Input Block Start

(* ===== verification/AuditWitness.v ===== *)
(** * The theorems about the audit, the policy store and the pruning at concrete inputs

    The cluster of PolicyWitness.v: the evaluator watches the policy that the advisor has generated for
    web, and the broker audits the datagrams that web has sent. *)

From S2P Require Import Prelude RustStd TrafficWitness PodDetails RustText GoStd KubePolicy Matcher.
From S2P Require Import MatcherThms StandardPolicy StandardPolicyFacts StandardPolicyThms BrokerQueries.
From S2P Require Import PolicyService PolicyStore FlowAudit Retention PolicyWitness.
From S2P Require Traffic Broker Delivery.

#[local] Open Scope string_scope.

(** ** The evaluation of a flow *)

(** Objects that convert to what they are. *)
Definition wit_object : Type := AuditNetworkPolicy + AuditClusterNetworkPolicy.

Definition object_namespace (u : wit_object) : string :=
  match u with inl p => anp_namespace p | inr _ => "" end.

Definition object_name (u : wit_object) : string :=
  match u with inl p => anp_name p | inr p => acnp_name p end.

Definition object_policy (u : wit_object) : option AuditNetworkPolicy :=
  match u with inl p => Some p | inr _ => None end.

Definition object_cluster_policy (u : wit_object) : option AuditClusterNetworkPolicy :=
  match u with inl _ => None | inr p => Some p end.

#[local] Abbreviation watch := (watched object_namespace object_name object_policy).
#[local] Abbreviation store := (store_run object_namespace object_name object_policy object_cluster_policy).

Definition wit_watch : list (store_event (Unstructured := wit_object)) :=
  [PolicyAddOrUpdate (Delivered (inl (audited wit_policy)));
   ClusterPolicyAddOrUpdate (Delivered (inr wit_cluster_policy))].

Definition wit_informers : informers :=
  MkInformers {["prod/web" := kube_pod "web" "web"; "prod/db" := kube_pod "db" "db"]}
    {["prod" := Some {[namespace_label := "prod"]}]}.

Lemma wit_informers_ok : informers_ok wit_informers.
Proof.
  intros k p. unfold wit_informers. simpl.
  intros [[<- <-]|[_ [<- <-]%lookup_singleton_Some]]%lookup_insert_Some; vm_compute; split; reflexivity.
Qed.

Definition wit_result : Result :=
  match_direction wit_flow (audited wit_policy) (store_lookup wit_informers) DirectionEgress.

Lemma wit_result_matches : wit_result ∈ Match wit_flow (audited wit_policy) (store_lookup wit_informers).
Proof. apply list_elem_of_In. vm_compute. by left. Qed.

Lemma wit_result_allows : Verdict wit_result = VerdictAllow.
Proof. vm_compute. reflexivity. Qed.

Lemma wit_watched :
  watch wit_watch !! (anp_namespace (audited wit_policy), anp_name (audited wit_policy)) = Some (audited wit_policy).
Proof. apply lookup_insert_eq. Qed.

Lemma evaluation_is_complete_witness :
  Verdict wit_result = VerdictAllow ∧ wit_result ∈ handleEvaluate wit_flow (store wit_watch) wit_informers.
Proof.
  split; [exact wit_result_allows|].
  refine (proj1 (evaluation_is_complete object_namespace object_name object_policy object_cluster_policy
    wit_watch wit_informers wit_flow (audited wit_policy) wit_result wit_informers_ok eq_refl eq_refl)
    wit_watched wit_result_matches _).
  rewrite wit_result_allows. discriminate.
Defined.

(** ** The audit *)

Definition wit_row : Broker.PodTraffic := Delivery.wire (datagram_entry 53 1).

Definition wit_url : option string := Some "http://evaluator".

(** Of three rows one is shed; of the others one is answered, and one is still being evaluated. *)
Definition wit_run : list audit_event :=
  [Ingested [wit_row; wit_row; wit_row]; Acquire; Receive; Finish 0 (Evaluated [wit_result]) 7 true;
   Acquire; Receive].

Definition wit_started : AuditClient := started_client wit_url (Some " 1 ") (Some "2").

Definition wit_audit : AuditClient := default wit_started (audit_run wit_run wit_started).

Definition wit_rest : AuditClient := default wit_audit (audit_run [Finish 0 Undecodable 8 true] wit_audit).

Lemma wit_run_runs : audit_run wit_run wit_started = Some wit_audit.
Proof. reflexivity. Qed.

Lemma wit_rest_runs : audit_run [Finish 0 Undecodable 8 true] wit_audit = Some wit_rest.
Proof. reflexivity. Qed.

Example wit_audit_state :
  (length (queue wit_audit), length (in_flight wit_audit), length (finished wit_audit), dropped_count wit_audit,
   length (audit_verdicts wit_audit)) = (0, 1, 1, 1, 1)%nat.
Proof. vm_compute. reflexivity. Qed.

Lemma audit_conserves_flows_witness :
  [wit_row; wit_row; wit_row] ≡ₚ
    queue wit_audit ++ in_flight wit_audit ++ finished wit_audit ++ dropped wit_audit.
Proof.
  exact (proj1 (audit_conserves_flows wit_url (Some " 1 ") (Some "2") wit_run wit_audit eq_refl wit_run_runs)).
Defined.

Lemma wit_quiet : Forall quiet [Finish 0 Undecodable 8 true].
Proof. constructor; [done|constructor]. Qed.

Lemma audit_comes_to_rest_witness :
  (length [Finish 0 Undecodable 8 true] ≤ work wit_audit)%nat ∧
  ((∀ e, quiet e → audit_step e wit_rest = None) → queue wit_rest = [] ∧ in_flight wit_rest = []).
Proof.
  exact (audit_comes_to_rest wit_url (Some " 1 ") (Some "2") wit_run [Finish 0 Undecodable 8 true]
    wit_audit wit_rest eq_refl wit_run_runs wit_quiet wit_rest_runs).
Defined.

Definition wit_verdict : AuditVerdictInsert :=
  insert_of (MkAuditFlow (Some "prod") (Some "web") None None (Some "10.0.0.1") (Some "10.0.0.2") 53 "UDP")
    7 wit_result.

Lemma wit_verdict_stored : wit_verdict ∈ audit_verdicts wit_audit.
Proof. apply list_elem_of_In. vm_compute. by left. Qed.

Lemma stored_verdicts_are_answers_witness :
  ∃ traffic, traffic ∈ finished wit_audit ∧ row_of traffic wit_verdict.
Proof.
  exact (stored_verdicts_are_answers wit_run wit_started wit_audit wit_verdict eq_refl wit_run_runs
    wit_verdict_stored).
Defined.

(** ** The audit of the generated policy *)

Definition wit_audit_flow : AuditFlow :=
  MkAuditFlow (Some "prod") (Some "web") None None (Some "10.0.0.1") (Some "10.0.0.2") 53 "UDP".

Lemma wit_audit_flow_built : build_flow_for_traffic wit_row = Some wit_audit_flow.
Proof. vm_compute. reflexivity. Qed.

Lemma wit_audit_protects :
  protects wit_detail (decoded wit_audit_flow) DirectionEgress (store_lookup wit_informers).
Proof. exists (kube_pod "web" "web"). split_and!; [vm_compute; reflexivity|reflexivity|done]. Qed.

(** On port 53 the only peer of web is db. *)
Lemma wit_peers_resolve (address : string) :
  observed wit_detail wit_rows DirectionEgress address 53 "UDP" → is_Some (resolve wit_data address).
Proof.
  intros (t&Ht%list_elem_of_In&_&<-&_). vm_compute in Ht.
  destruct Ht as [<-|[<-|[]]]; exists (app_label "db", "prod"); vm_compute; reflexivity.
Qed.

Lemma audit_denies_learnt_flow_witness :
  ∃ r, r ∈ Match (decoded wit_audit_flow) (audited wit_policy) (store_lookup wit_informers) ∧
    Direction r = DirectionEgress ∧ Verdict r = VerdictWouldDeny.
Proof.
  exact (audit_denies_learnt_flow wit_data "web" wit_rows wit_detail wit_policy wit_row wit_audit_flow
    DirectionEgress "10.0.0.2" wit_informers wit_generate (wit_valid "web" eq_refl) wit_audit_flow_built
    ltac:(vm_compute; reflexivity) wit_audit_protects wit_row_in wit_row_observed wit_peers_resolve).
Defined.

(** * The pruning of old rows *)

Import PodDetails.

#[local] Open Scope string_scope.

(** The present, forty days after the epoch. *)
Definition wit_now : Z := days 40.

Definition wit_pod_row (name ip : string) (at_day : Z) (dead : bool) : PodDetail :=
  MkPodDetail name ip (Some "prod") None (days at_day) "n1" dead None None.

Definition wit_live : PodDetail := wit_pod_row "web" "10.0.0.1" 1 false.

Definition wit_pods : list PodDetail :=
  [wit_live; wit_pod_row "db" "10.0.0.2" 2 true; wit_pod_row "job" "10.0.0.3" 39 true].

Definition calm {A} : nat → batch_env A := λ _, MkBatchEnv BatchOk wit_now id.

Lemma calm_undisturbed {A} : undisturbed (A := A) wit_now calm.
Proof. by intros i. Qed.

Lemma calm_unique (l : list PodDetail) (i : nat) :
  unique_keys pod_name l → unique_keys pod_name (be_others (calm i) l).
Proof. done. Qed.

Lemma names_unique (l : list PodDetail) : bool_decide (NoDup (pod_name <$> l)) = true → unique_keys pod_name l.
Proof. apply bool_decide_eq_true_1. Qed.

Definition wit_pass : nat * pass_end * list PodDetail :=
  run_dead_pod_pass 30 (retention_batch_size (Some " 1000")) calm wit_pods.

Example wit_pass_is : wit_pass = (1%nat, WindowEmpty, [wit_live; wit_pod_row "job" "10.0.0.3" 39 true]).
Proof. vm_compute. reflexivity. Qed.

Definition wit_verdict_row (id at_day : Z) : AuditVerdict :=
  MkAuditVerdict id "uid" "prod" "web" "Egress" (Some "prod") (Some "web") None None 53 "UDP" None (days at_day)
    "WouldDeny".

Definition wit_verdicts : list AuditVerdict := [wit_verdict_row 1 2; wit_verdict_row 2 39; wit_verdict_row 3 1].

Definition wit_verdict_pass : nat * pass_end * list AuditVerdict :=
  run_pass 30 (retention_batch_size (Some " 1000")) calm wit_verdicts.

Example wit_verdict_pass_is : wit_verdict_pass = (2%nat, WindowEmpty, [wit_verdict_row 2 39]).
Proof. vm_compute. reflexivity. Qed.

Lemma ids_unique (l : list AuditVerdict) : bool_decide (NoDup (av_id <$> l)) = true → unique_keys av_id l.
Proof. apply bool_decide_eq_true_1. Qed.

Lemma retention_pass_is_bounded_witness :
  (MIN_BATCH_SIZE ≤ retention_batch_size (Some " 1000") ≤ MAX_BATCH_SIZE)%Z ∧
  (Z.of_nat wit_verdict_pass.1.1 ≤ 200 * retention_batch_size (Some " 1000"))%Z ∧
  (Z.of_nat wit_pass.1.1 ≤ 200 * retention_batch_size (Some " 1000"))%Z.
Proof.
  exact (retention_pass_is_bounded (Some " 1000") 30 30 calm calm wit_verdicts wit_pods (λ i l Hl, Hl)
    (λ i l, calm_unique l i) (ids_unique wit_verdicts eq_refl) (names_unique wit_pods eq_refl)).
Defined.

Lemma undisturbed_pass_is_exact_witness :
  let '(deleted, _, rest) := wit_pass in
  let expired := length (expired_rows (pod_expired 30 wit_now) wit_pods) in
  let bound := (200 * Z.to_nat (retention_batch_size (Some " 1000")))%nat in
  deleted = Nat.min expired bound ∧
  length (expired_rows (pod_expired 30 wit_now) rest) = (expired - bound)%nat ∧
  filter (λ r, pod_expired 30 wit_now r = false) rest ≡ₚ filter (λ r, pod_expired 30 wit_now r = false) wit_pods.
Proof.
  exact (undisturbed_pass_is_exact (Some " 1000") 30 wit_now calm wit_pods calm_undisturbed
    (names_unique wit_pods eq_refl)).
Defined.

Lemma live_rows_are_never_pruned_witness :
  wit_live ∈ (retention_turn (Some "0") None calm calm [] wit_pods).2 ∧
  (0 < dead_pod_retention_window (retention_days (Some "0")))%Z.
Proof.
  exact (live_rows_are_never_pruned (Some "0") None calm calm [] wit_pods wit_live (λ i l, calm_unique l i)
    (λ i l H, H) (names_unique wit_pods eq_refl) (list_elem_of_here _ _) eq_refl).
Defined.

Lemma just_dead_row_is_pruned_witness :
  pod_expired 30 wit_now wit_live = false ∧
  set_dead wit_live ∉
    (run_dead_pod_pass 30 (retention_batch_size None) calm [set_dead wit_live]).2.
Proof.
  exact (just_dead_row_is_pruned None 30 wit_now calm wit_live [] calm_undisturbed eq_refl eq_refl
    (names_unique [set_dead wit_live] eq_refl) eq_refl).
Defined.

Input Block End

- **Task**
What are the lines from the one with "(names_unique [set_dead wit_live]" through the end of the records above? Set them down exactly, both ends included, and nothing else.

- **Written reply**
    (names_unique [set_dead wit_live] eq_refl) eq_refl).
Defined.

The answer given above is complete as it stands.